Following a successful implementation of the iPad for HSE auditing, Elm is today rolling out environmental compliance audit protocol modules for field testing this week.
“We believe this is the first formal environmental audit protocol implemented in the iPad form factor,” said Lawrence Heim, Director of Elm’s Georgia operations and the firm’s lead for iPad service development.
The protocols are reflective of a traditional paper-based format proven in the field over a number of years. Modules selected for field testing are waste generation, Emergency Planning and Community Right-to-Know (“EPCRA”) and ozone depleting substances.

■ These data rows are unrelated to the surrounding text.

(** * lit_review_app: hybrid retrieval ranking and collection analytics

    A shallow embedding of
      - [retrieval/query_understanding.py]  ([parse_query]),
      - [retrieval/search.py]               ([hybrid_search],
                                             [search_with_distributions]),
      - [retrieval/db.py]                   ([fetch_papers_by_ids],
                                             [fetch_features]),
      - [analysis/service.py]               ([CollectionAnalyzer]:
                                             [_enrich_papers],
                                             [perform_clustering],
                                             [build_cooccurrence_network],
                                             [analyze_trends],
                                             [analyze_attitude_evolution]),
    followed by the properties of the specification that concern them.

    Conventions.
      - A Python [str] is a list of Unicode code points ([pystr]).  White
        space is Python's complete table; digits, letter case and word
        characters are those of ASCII and of the CJK ideographs.
      - Python floats are modelled by exact rationals ([Q]); no statement
        below depends on rounding.
      - Python dictionaries whose iteration order is observable
        ([id_scores], [Counter], [defaultdict]) are association lists in
        insertion order; dictionaries that are only looked up are [gmap]s.
      - Dictionaries that are shared between caller and callee live in an
        explicit heap.
      - A call that raises is the result [None].
      - What lies outside the repository is a parameter: the two search
        indexes, the SQL engine behind [search_sqlite], the models behind
        [SinglePaperProcessor], and scikit-learn's k-means. *)

From Stdlib Require Import ZArith NArith QArith Qminmax List String Lia Lqa Bool.
From Stdlib Require Import Permutation Sorted.
From Stdlib.Strings Require Import Byte.
From Stdlib Require Import DecimalString.
From stdpp Require Import gmap list.
Import ListNotations.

“In our view, this as a potentially dramatic step forward in HSE auditing. While version one does not automatically generate audit findings or reports, it has other significant strengths in addition to the benefits already seen by Elm from iPad implementation,” Heim said.

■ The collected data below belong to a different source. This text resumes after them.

(** The parser on a regular, readable file with one link. *)
Lemma parse_time_file_at_value dir_fd name w d di ino i :
  w_env w = [] →
  dir_at w dir_fd = inr (d, di) → dir_entry w d name = Some (ino, i) →
  st_fmt i = S_IFREG → st_nlink i ≤ 1 → may_read w i = true →
  ∃ w', parse_time_file_at sizeof_time_t dir_fd name w
        = Ret (time_file_value sizeof_time_t (i_data i)) w'.
Proof.
  intros Hq Hd He Hreg Hlink Hread. unfold parse_time_file_at.
  rewrite bind_unfold, (secure_openat_read_ok _ _ _ _ _ _ _ Hq Hd He) by done.
  pose proof (open_fd_nonneg w ino) as Hfd.
  pose proof (fd_inode_open_fd w ino i (dir_entry_inode _ _ _ _ _ He)) as Hino.
  assert (Hpos : w_fds (open_fd ino w).2 !! Z.to_nat (open_fd ino w).1
                 = Some (OpenFile ino 0)).
  { unfold open_fd. simpl. by rewrite Nat2Z.id, lookup_insert_eq. }
  assert (Hq1 : w_env (open_fd ino w).2 = []) by done.
  destruct (open_fd ino w) as [fd w1]. simpl in Hfd, Hino, Hpos, Hq1 |- *.
  destruct (Z.ltb_spec fd 0) as [?|_]; [lia|].
  unfold read, close. rewrite bind_unfold, syscall_quiet by done.
  unfold sys_read. rewrite Hino, Hpos.
  assert (Hnd : is_dir i = false) by (unfold is_dir; by rewrite Hreg).
  rewrite Hnd. cbn [fmap option_fmap option_map default of_pos fst snd id].
  rewrite drop_0.
  set (n := Z.to_nat (sizeof_time_buf sizeof_time_t)).
  set (bytes := take n (i_data i)).
  rewrite bind_unfold, syscall_quiet by done.
  unfold sys_close.
  replace (fd_inode _ fd) with (Some (ino, i)).
  2:{ unfold fd_inode in *. destruct (fd <? 0); [done|]. cbn.
      rewrite lookup_insert_eq. cbn. rewrite Hpos in Hino. cbn in Hino. done. }
  cbn [fst snd].
  assert (Hn : Z.of_nat n = sizeof_time_buf sizeof_time_t).
  { unfold n, sizeof_time_buf. destruct sizeof_time_t_cases as [-> | ->]; done. }
  assert (Hlen : length bytes = Nat.min n (length (i_data i))).
  { unfold bytes. apply length_take. }
  unfold time_file_value.
  replace (Z.of_nat (length bytes) =? -1) with false
    by (symmetry; apply Z.eqb_neq; lia).
  destruct (Z.leb_spec (sizeof_time_buf sizeof_time_t) (Z.of_nat (length (i_data i))))
    as [Hlong|Hshort].
  { replace (Z.of_nat (length bytes) =? sizeof_time_buf sizeof_time_t) with true
      by (symmetry; apply Z.eqb_eq; lia).
    by eexists. }
  replace (Z.of_nat (length bytes) =? sizeof_time_buf sizeof_time_t) with false
    by (symmetry; apply Z.eqb_neq; lia).
  assert (Hbytes : bytes = i_data i).
  { unfold bytes. apply take_ge. lia. }
  rewrite Hbytes. clear Hbytes Hlen. clearbody bytes. revert Hshort.
  generalize (i_data i) as data. intros data Hshort.
  (* the content is stripped of one trailing newline *)
  set (stripped := if TextLoader.ends_with_newline data then removelast data else data).
  assert (Hstrip :
    take (Z.to_nat (if (0 <? Z.of_nat (length data))
                       && Ascii.eqb (nth (Z.to_nat (Z.of_nat (length data) - 1)) data NUL) LF
                    then Z.of_nat (length data) - 1 else Z.of_nat (length data))) data
    = stripped).
  { unfold stripped. rewrite TextLoader_ends_with_newline_nth.
    replace (Z.to_nat (Z.of_nat (length data) - 1)) with (length data - 1)%nat by lia.
    destruct data as [|c data]; [done|].
    replace (0 <? Z.of_nat (length (c :: data))) with true
      by (symmetry; apply Z.ltb_lt; simpl; lia).
    cbn [andb negb]. rewrite bool_decide_eq_false_2 by done. cbn [negb andb].
    destruct (Ascii.eqb (nth (length (c :: data) - 1) (c :: data) NUL) LF).
    - replace (Z.to_nat (Z.of_nat (length (c :: data)) - 1))
        with (length (c :: data) - 1)%nat by lia.
      by rewrite removelast_take.
    - rewrite Nat2Z.id. by apply take_ge. }
  rewrite Hstrip. set (time_buf := c_str stripped).
  rewrite MAX_TIME_T_value.
  destruct (isdigit_str time_buf) eqn:Hdig.
  2:{ cbn [andb negb].
      destruct (strtoll_errno (strtoll time_buf)); mrun;
        rewrite !orb_true_r; mrun; by eexists. }
  rewrite strtoll_digit_string by done.
  pose proof Hdig as Hall. rewrite isdigit_str_forall in Hall.
  apply andb_true_iff in Hall as [_ Hall]. apply decimal_nonneg in Hall.
  assert (Hmax : 2 ^ (sizeof_time_t * 8 - 1) - 1 ≤ LLONG_MAX).
  { destruct sizeof_time_t_cases as [-> | ->]; by vm_compute. }
  cbn [andb negb].
  destruct (Z.ltb_spec LLONG_MAX (decimal time_buf)) as [Hbig|Hfit].
  - cbn [strtoll_errno strtoll_val strtoll_end]. mrun.
    cbn [w_errno with_errno].
    replace (decimal time_buf <? 2 ^ (sizeof_time_t * 8 - 1) - 1) with false
      by (symmetry; apply Z.ltb_ge; lia).
    change (negb (34 =? 0)) with true. cbn [orb]. mrun. by eexists.
  - cbn [strtoll_errno strtoll_val strtoll_end]. mrun.
    cbn [w_errno with_errno].
    change (negb (0 =? 0)) with false.
    rewrite bool_decide_eq_true_2 by done. cbn [negb orb]. rewrite orb_false_r.
    destruct (Z.leb_spec (2 ^ (sizeof_time_t * 8 - 1) - 1) (decimal time_buf))
      as [Hover|Hok].
    + replace (decimal time_buf <? 2 ^ (sizeof_time_t * 8 - 1) - 1) with false
        by (symmetry; apply Z.ltb_ge; lia).
      mrun. by eexists.
    + replace (decimal time_buf <? 2 ^ (sizeof_time_t * 8 - 1) - 1) with true
        by (symmetry; apply Z.ltb_lt; lia).
      mrun. eexists. f_equal. unfold time_t_wrap.
      assert (Hp : 2 ^ (sizeof_time_t * 8) = 2 * 2 ^ (sizeof_time_t * 8 - 1)).
      { destruct sizeof_time_t_cases as [-> | ->]; by vm_compute. }
      assert (Hp2 : 0 < 2 ^ (sizeof_time_t * 8 - 1)).
      { destruct sizeof_time_t_cases as [-> | ->]; by vm_compute. }
      rewrite Hp, Z.mod_small; lia.
Qed.

(** On a content without NUL the parser does what the specification
    says: the value is returned exactly when the content is shorter
    than the buffer and, stripped of one trailing newline, a non-empty
    sequence of digits of value below [2^(bits-1) - 1]. *)
Lemma time_file_value_spec data :
  NUL ∉ data →
  let stripped :=
    if TextLoader.ends_with_newline data then removelast data else data in
  let valid :=
    Z.of_nat (length data) < sizeof_time_buf sizeof_time_t
    ∧ stripped ≠ [] ∧ forallb is_digit stripped = true
    ∧ decimal stripped < 2 ^ (sizeof_time_t * 8 - 1) - 1 in
  (valid → time_file_value sizeof_time_t data = decimal stripped ∧ 0 ≤ decimal stripped)
  ∧ (¬ valid → time_file_value sizeof_time_t data = -1).
Proof.
  intros Hnul stripped valid. unfold time_file_value. fold stripped.
  assert (Hs : c_str stripped = stripped).
  { apply c_str_id. unfold stripped. destruct (TextLoader.ends_with_newline data);
      [|done]. intros Hin. apply Hnul. rewrite removelast_take in Hin.
    by apply subseteq_take in Hin. }
  rewrite Hs, isdigit_str_forall. unfold valid. split.
  - intros (Hlen & Hne & Hdig & Hval).
    replace (sizeof_time_buf sizeof_time_t <=? Z.of_nat (length data)) with false
      by (symmetry; apply Z.leb_gt; lia).
    rewrite bool_decide_eq_false_2, Hdig by done. cbn [negb andb].
    replace (decimal stripped <? 2 ^ (sizeof_time_t * 8 - 1) - 1) with true
      by (symmetry; apply Z.ltb_lt; lia).
    split; [done|]. by apply decimal_nonneg.
  - intros Hnot.
    destruct (Z.leb_spec (sizeof_time_buf sizeof_time_t) (Z.of_nat (length data)));
      [done|].
    destruct (decide (stripped = [])) as [He|He].
    { rewrite (bool_decide_eq_true_2 _ He). reflexivity. }
    rewrite bool_decide_eq_false_2 by done. cbn [negb andb].
    destruct (forallb is_digit stripped) eqn:Hdig; [|done]. cbn [andb].
    destruct (Z.ltb_spec (decimal stripped) (2 ^ (sizeof_time_t * 8 - 1) - 1));
      [|done].
    exfalso. apply Hnot. done.
Qed.

End TimeFile.

(** C2. A [time] file with the content [12], a NUL byte and [x]: the
    content is not a sequence of digits, and the specified result is a
    failure; the parser returns 12, the digits before the NUL. *)
Theorem parse_time_file_at_embedded_NUL :
  let data := ["1"; "2"; NUL; "x"]%char in
  forallb is_digit data = false
  ∧ ∃ w', parse_time_file_at 8 3 "time" (world_with_time_file data) = Ret 12 w'.
Proof.
  cbv zeta. split; [reflexivity|]. eexists. vm_compute. reflexivity.
Qed.

(** ** Writing an item and reading it back *)

Section Items.

Lemma holds_item_dir_entry w dir_fd name ino i :
  holds_item w dir_fd name ino i →
  ∃ d di, dir_at w dir_fd = inr (d, di) ∧ dir_entry w d name = Some (ino, i).
Proof.
  intros (Hfd & d & di & Hd & Hdi & Hdir & He & Hne & Hi).
  exists d, di. unfold dir_at, fd_inode, dir_entry.
  destruct (Z.ltb_spec dir_fd 0) as [?|_]; [lia|].
  destruct (w_fds w !! Z.to_nat dir_fd) as [f|]; simpl in Hd; [|done].
  simplify_eq. simpl. rewrite Hdi. simpl. rewrite Hdir, He. simpl. by rewrite Hi.
Qed.

Lemma writing_fd_inode w dir_fd name fd ino i pos :
  writing w dir_fd name fd ino i pos → fd_inode w fd = Some (ino, i).
Proof.
  intros ((_ & d & di & _ & _ & _ & _ & _ & Hi) & Hfd & _ & Hf & _).
  unfold fd_inode. destruct (Z.ltb_spec fd 0) as [?|_]; [lia|].
  rewrite Hf. simpl. by rewrite Hi.
Qed.

(** Replacing the inode of the file keeps the state. *)
Lemma writing_update w dir_fd name fd ino i i' pos :
  writing w dir_fd name fd ino i pos →
  writing (with_inodes (<[ino := i']>) w) dir_fd name fd ino i' pos.
Proof.
  intros ((Hdfd & d & di & Hd & Hdi & Hdir & He & Hne & Hi) & Hfd & Hneq & Hf & Hq).
  split; [|done]. split; [done|]. exists d, di. simpl.
  rewrite lookup_insert_ne, lookup_insert_eq by done. done.
Qed.

(** The creating open of [save_binary_file_at]. *)
Lemma sys_openat_creat dir_fd name mode w :
  w_env w = [] →
  let flags := Z.lor (Z.lor (Z.lor O_WRONLY O_EXCL) O_CREAT) O_NOFOLLOW in
  let opened := sys_openat dir_fd name flags mode w in
  0 ≤ opened.1 →
  ∃ ino, writing opened.2 dir_fd name opened.1 ino
           (new_inode w S_IFREG mode []) 0.
Proof.
  intros Hq flags opened. unfold opened, sys_openat.
  destruct (dir_at w dir_fd) as [e|[d di]] eqn:Hd; [simpl; lia|].
  destruct (dir_entry w d name) as [[ino i]|] eqn:He.
  { change (has_flag flags O_CREAT && has_flag flags O_EXCL) with true. simpl. lia. }
  change (has_flag flags O_CREAT) with true. cbv iota.
  destruct (st_nlink di =? 0); [simpl; lia|].
  destruct (may_write w di); [|simpl; lia].
  intros _. unfold fs_create, open_fd. cbn [fst snd with_inodes with_fds w_fds w_inodes].
  set (ino := fresh (dom (w_inodes w))). set (fd := fresh (dom (w_fds w))).
  exists ino.
  unfold dir_at, fd_inode in Hd.
  destruct (Z.ltb_spec dir_fd 0) as [?|Hpos]; [done|].
  destruct (w_fds w !! Z.to_nat dir_fd) as [f|] eqn:Hf; simpl in Hd; [|done].
  destruct (w_inodes w !! of_ino f) as [di'|] eqn:Hdi; simpl in Hd; [|done].
  destruct (is_dir di') eqn:Hdir; [|done]. simplify_eq.
  assert (Hino : ino ≠ of_ino f).
  { intros Heq. pose proof (is_fresh (dom (w_inodes w))) as Hfresh.
    fold ino in Hfresh. rewrite Heq in Hfresh. apply Hfresh.
    apply elem_of_dom. by eexists. }
  assert (Hfdne : fd ≠ Z.to_nat dir_fd).
  { intros Heq. pose proof (is_fresh (dom (w_fds w))) as Hfresh.
    fold fd in Hfresh. rewrite Heq in Hfresh. apply Hfresh.
    apply elem_of_dom. by eexists. }
  split; [|split; [lia|split; [lia|split; [|done]]]].
  - split; [done|]. exists (of_ino f), (set_entries <[name:=ino]> di). simpl.
    rewrite lookup_insert_ne, Hf by done. split; [done|].
    rewrite lookup_alter_eq, lookup_insert_ne, Hdi by done. split; [done|].
    split; [done|]. split; [by rewrite lookup_insert_eq|]. split; [done|].
    by rewrite lookup_alter_ne, lookup_insert_eq.
  - simpl. by rewrite Nat2Z.id, lookup_insert_eq.
Qed.

Lemma sys_fchown_writing w dir_fd name fd ino i pos uid gid :
  writing w dir_fd name fd ino i pos →
  (sys_fchown fd uid gid w).1 = -1
  ∨ writing (sys_fchown fd uid gid w).2 dir_fd name fd ino (set_owner uid gid i) pos.
Proof.
  intros Hw. unfold sys_fchown. rewrite (writing_fd_inode _ _ _ _ _ _ _ Hw).
  destruct ((w_euid w =? 0) || _); [right|by left].
  simpl. eapply writing_update. eassumption.
Qed.

Lemma sys_fchmod_writing w dir_fd name fd ino i pos mode :
  writing w dir_fd name fd ino i pos →
  (sys_fchmod fd mode w).1 = -1
  ∨ writing (sys_fchmod fd mode w).2 dir_fd name fd ino (set_mode mode i) pos.
Proof.
  intros Hw. unfold sys_fchmod. rewrite (writing_fd_inode _ _ _ _ _ _ _ Hw).
  destruct ((w_euid w =? 0) || _); [right|by left].
  simpl. eapply writing_update. eassumption.
Qed.

Lemma sys_write_writing w dir_fd name fd ino i buf count :
  writing w dir_fd name fd ino i 0 →
  st_fmt i = S_IFREG → i_data i = [] →
  (sys_write fd buf count w).1 = Z.of_nat (length (take count buf))
  ∧ writing (sys_write fd buf count w).2 dir_fd name fd ino
            (set_data (take count buf) i) (length (take count buf)).
Proof.
  intros Hw Hreg Hdata. unfold sys_write.
  rewrite (writing_fd_inode _ _ _ _ _ _ _ Hw), Hreg, bool_decide_eq_true_2 by done.
  pose proof Hw as (_ & _ & _ & Hf & _). rewrite Hf, Hdata. simpl.
  split; [done|]. rewrite drop_nil, app_nil_r.
  apply (writing_update _ _ _ _ _ _ (set_data (take count buf) i)) in Hw.
  destruct Hw as ((Hdfd & d & di & Hd & Hrest) & Hfd & Hneq & Hf' & Hq).
  split; [|split; [done|split; [done|split; [|done]]]].
  - split; [done|]. exists d, di. simpl in *.
    rewrite lookup_insert_ne by lia. done.
  - simpl. by rewrite lookup_insert_eq.
Qed.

Elm highlights the following features:
- Flexibility. The protocol can be used in a manner matching auditors’ own personal styles in collecting audit data. Handwritten notes are captured in any format, including different “ink” colors, “highlighters”, and line weighting. While the initial protocol version is based on Elm’s standard audit process, other custom formats can be developed virtually without limitation.

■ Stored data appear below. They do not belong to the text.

Lemma first_update_writes_alpha_reward_witness :
  prices_ok default_config
  /\ 0 < time (episode_start default_config) < time_horizon default_config
  /\ 0 < seats_left (episode_start default_config) <= num_seats default_config
  /\ exists Q' e' t,
       episode_step default_config (init_Q default_config)
         (episode_start default_config) still_draw = Ok (Q', e', t)
       /\ Q' = <[(tr_state t, tr_action t) :=
                  (alpha default_config * IZR (tr_reward t))%R]>
                 (init_Q default_config)
       /\ (tr_reward t = 0 -> Q' = init_Q default_config).
Proof.
  assert (prices_ok default_config) as Hp by default_prices.
  assert (0 < time (episode_start default_config) < time_horizon default_config)
    as Ht by (simpl; lia).
  assert (0 < seats_left (episode_start default_config)
          <= num_seats default_config) as Hs by (simpl; lia).
  split; [exact Hp |]. split; [exact Ht |]. split; [exact Hs |].
  apply (first_update_writes_alpha_reward default_config
           (episode_start default_config) still_draw Hp Ht Hs).
Defined.

(** * Further properties of training *)

Section TrainingMore.

Variable cfg : config.

Lemma episode_loop_exit fuel draws i Q e trace Q' e' trace' :
  episode_loop cfg fuel draws i Q e trace = Some (Ok (Q', e', trace')) ->
  time e' <= 0 \/ seats_left e' <= 0.
Proof.
  revert i Q e trace.
  induction fuel as [| fuel IH]; intros i Q e trace; cbn [episode_loop].
  - destruct (Z.ltb_spec 0 (time e)); destruct (Z.ltb_spec 0 (seats_left e));
      simpl; try discriminate; intros [= <- <- <-]; lia.
  - destruct (Z.ltb_spec 0 (time e)); destruct (Z.ltb_spec 0 (seats_left e));
      simpl; try (intros [= <- <- <-]; lia).
    destruct (episode_step cfg Q e (draws i)) as [[[Q1 e1] t] | x];
      [apply IH | discriminate].
Qed.

(** ** The key set *)

Lemma episode_step_dom Q e d Q' e' t :
  episode_step cfg Q e d = Ok (Q', e', t) -> dom Q' = dom Q.
Proof.
  intros H. apply episode_step_inv in H
    as (b & c & g & a & p & sale & b' & c' & mfq & old & H).
  destruct H as (_ & _ & _ & _ & _ & _ & _ & _ & _ & _ & Hold & -> & _).
  apply dom_insert_lookup_L. eauto.
Qed.

Lemma train_dom fuel draws Q log :
  train cfg fuel draws (init_Q cfg) = Some (Ok (Q, log)) ->
  dom Q = dom (init_Q cfg).
Proof.
  unfold train. intros Htrain.
  eapply (train_from_inv cfg (fun Q => dom Q = dom (init_Q cfg)) (fun _ => True))
    in Htrain; [tauto | | reflexivity | apply Forall_nil_2].
  intros fuel' d Q0 Q1 e trace HQ0 Hrun. split; [| exact I].
  unfold run_episode in Hrun.
  eapply (episode_loop_inv cfg (fun Q => dom Q = dom (init_Q cfg))
            (fun _ => True) (fun _ => True)) in Hrun;
    [tauto | | exact HQ0 | exact I | apply Forall_nil_2].
  intros Qa ea da Qb eb tb Hdom _ _ _ Hstep.
  apply episode_step_dom in Hstep. split; [congruence | tauto].
Qed.

(** Training never adds and never deletes a key: after any run the table
    has an entry for exactly the pairs of an enumerated state and a price
    level, as it had before the first episode. *)
Theorem training_keeps_key_set fuel draws :
  prices_ok cfg -> enough_fuel cfg fuel ->
  exists Q log,
    train cfg fuel draws (init_Q cfg) = Some (Ok (Q, log))
    /\ dom Q = dom (init_Q cfg)
    /\ size Q = size (init_Q cfg)
    /\ forall s a, is_Some (Q !! (s, a))
                   <-> s ∈ states cfg /\ a ∈ price_levels cfg.
Proof.
  intros Hp Hfuel.
  destruct (train_ok cfg fuel draws Hp Hfuel) as (Q & log & Htrain & _).
  pose proof (train_dom fuel draws Q log Htrain) as Hdom.
  exists Q, log. split; [exact Htrain |]. split; [exact Hdom |]. split.
  - rewrite <- !size_dom. rewrite Hdom. reflexivity.
  - intros s a. rewrite <- elem_of_dom, Hdom, elem_of_dom, lookup_init_Q.
    simpl. case_decide as H; split; intros H'; try tauto; eauto.
    destruct H' as [? ?]; discriminate.
Qed.

(** ** The learning rate 0 *)

Lemma episode_step_frozen Q e d Q' e' t :
  alpha cfg = 0%R ->
  episode_step cfg Q e d = Ok (Q', e', t) -> Q' = Q.
Proof.
  intros Halpha H. apply episode_step_inv in H
    as (b & c & g & a & p & sale & b' & c' & mfq & old & H).
  destruct H as (_ & _ & _ & _ & _ & _ & _ & _ & _ & _ & Hold & -> & _).
  rewrite Halpha.
  replace (old + 0 * (IZR (if sale then a else 0) + gamma cfg * mfq - old))%R
    with old by ring.
  apply insert_id. exact Hold.
Qed.

(** With [alpha = 0] every update rewrites the entry it read: training
    returns the zero table. *)
Theorem zero_learning_rate_freezes_table fuel draws :
  prices_ok cfg -> enough_fuel cfg fuel -> alpha cfg = 0%R ->
  exists log, train cfg fuel draws (init_Q cfg) = Some (Ok (init_Q cfg, log)).
Proof.
  intros Hp Hfuel Halpha.
  destruct (train_ok cfg fuel draws Hp Hfuel) as (Q & log & Htrain & _).
  exists log. rewrite Htrain. do 3 f_equal.
  unfold train in Htrain.
  eapply (train_from_inv cfg (fun Q => Q = init_Q cfg) (fun _ => True))
    in Htrain; [tauto | | reflexivity | apply Forall_nil_2].
  intros fuel' d Q0 Q1 e trace HQ0 Hrun. split; [| exact I].
  unfold run_episode in Hrun.
  eapply (episode_loop_inv cfg (fun Q => Q = init_Q cfg)
            (fun _ => True) (fun _ => True)) in Hrun;
    [tauto | | exact HQ0 | exact I | apply Forall_nil_2].
  intros Qa ea da Qb eb tb HQa _ _ _ Hstep.
  apply (episode_step_frozen _ _ _ _ _ _ Halpha) in Hstep.
  split; [congruence | tauto].
Qed.

(** ** Clock, seats and revenue *)

Lemma episode_step_budget Q e d Q' e' t :
  episode_budget cfg e ->
  episode_step cfg Q e d = Ok (Q', e', t) ->
  episode_budget cfg e'.
Proof.
  intros (Hclock & Hsold & Hsum & Hrev) H.
  apply episode_step_inv in H
    as (b & c & g & a & p & sale & b' & c' & mfq & old & H).
  destruct H as (_ & _ & _ & Ha & Hp & _ & -> & _).
  assert (0 <= a <= max_price cfg) as Hprice.
  { split; [| apply le_max_price, Ha].
    unfold get_demand_probability in Hp.
    destruct (Rlt_dec (IZR a) 0) as [| Hn]; [discriminate |].
    apply le_IZR. lra. }
  unfold episode_budget. cbn [time time_elapsed seats_sold seats_left total_reward].
  destruct sale; repeat split; lia.
Qed.

Lemma episode_start_budget : episode_budget cfg (episode_start cfg).
Proof. unfold episode_budget, episode_start; simpl. lia. Qed.

Lemma run_episode_budget fuel d Q Q' e trace :
  1 <= time_horizon cfg ->
  run_episode cfg fuel d Q = Some (Ok (Q', e, trace)) ->
  episode_budget cfg e
  /\ 0 <= time e
  /\ Z.of_nat (length trace) = time_elapsed e
  /\ (time e <= 0 \/ seats_left e <= 0).
Proof.
  intros Hth Hrun. unfold run_episode in Hrun.
  pose proof (episode_loop_exit _ _ _ _ _ _ _ _ _ Hrun) as Hexit.
  pose proof (episode_loop_length _ _ _ _ _ _ _ _ _ _ Hrun) as [Hlen Hpos].
  cbn [episode_start time length] in Hlen, Hpos.
  eapply (episode_loop_inv cfg (fun _ => True) (episode_budget cfg)
            (fun _ => True)) in Hrun;
    [| | exact I | apply episode_start_budget | apply Forall_nil_2].
  - destruct Hrun as (_ & Hb & _). split; [exact Hb |].
    destruct Hb as (Hclock & _). repeat split; try lia; exact Hexit.
  - intros Qa ea da Qb eb tb _ Hb _ _ Hstep.
    split; [exact I |]. split; [| exact I].
    eapply episode_step_budget; eauto.
Qed.

Lemma train_budget fuel draws Q log :
  1 <= time_horizon cfg ->
  train cfg fuel draws (init_Q cfg) = Some (Ok (Q, log)) ->
  Forall (fun ep =>
    episode_budget cfg ep.1
    /\ 0 <= time ep.1
    /\ Z.of_nat (length ep.2) = time_elapsed ep.1
    /\ (time ep.1 <= 0 \/ seats_left ep.1 <= 0)) log.
Proof.
  intros Hth Htrain. unfold train in Htrain.
  eapply (train_from_inv cfg (fun _ => True)) in Htrain;
    [destruct Htrain as (_ & H & _); exact H | | exact I | apply Forall_nil_2].
  intros fuel' d Q0 Q1 e trace _ Hrun. split; [exact I |]. simpl.
  eapply run_episode_budget; eauto.
Qed.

- Adaptability. Elm’s iPad HSE protocol can be used alongside existing audit systems for initial data capture and organization prior to entering the information into less user friendly, highly structured audit systems. Also, the resulting PDF file can be attached into other HSE audit systems as supporting documentation.
- Merging related documents into the protocol. Documents such as state regulations, permits, plans, applications, agency correspondence and enforcement agreements can be incorporated into the protocol itself without effort of retyping, restructuring or reformatting. Once the appropriate document is merged, auditors are able to write notes and highlight text directly in the document. Further, by using a cellphone camera, additional documents can be captured and merged into the protocol in a few minutes while on-site.
- Languages. The iPad application in which the protocol was created can drastically reduce the need to translate audit protocols and related documents between languages. Audit documents are captured in their source format and original language, eliminating language translation costs/errors and allowing auditors to use their local language.
“We fully expect a successful test, with only minor changes to Version 1 being necessary. Additional environmental compliance modules are already in initial stages, awaiting our assessment of the field trials. Health and safety modules will be developed soon after,” Heim stated.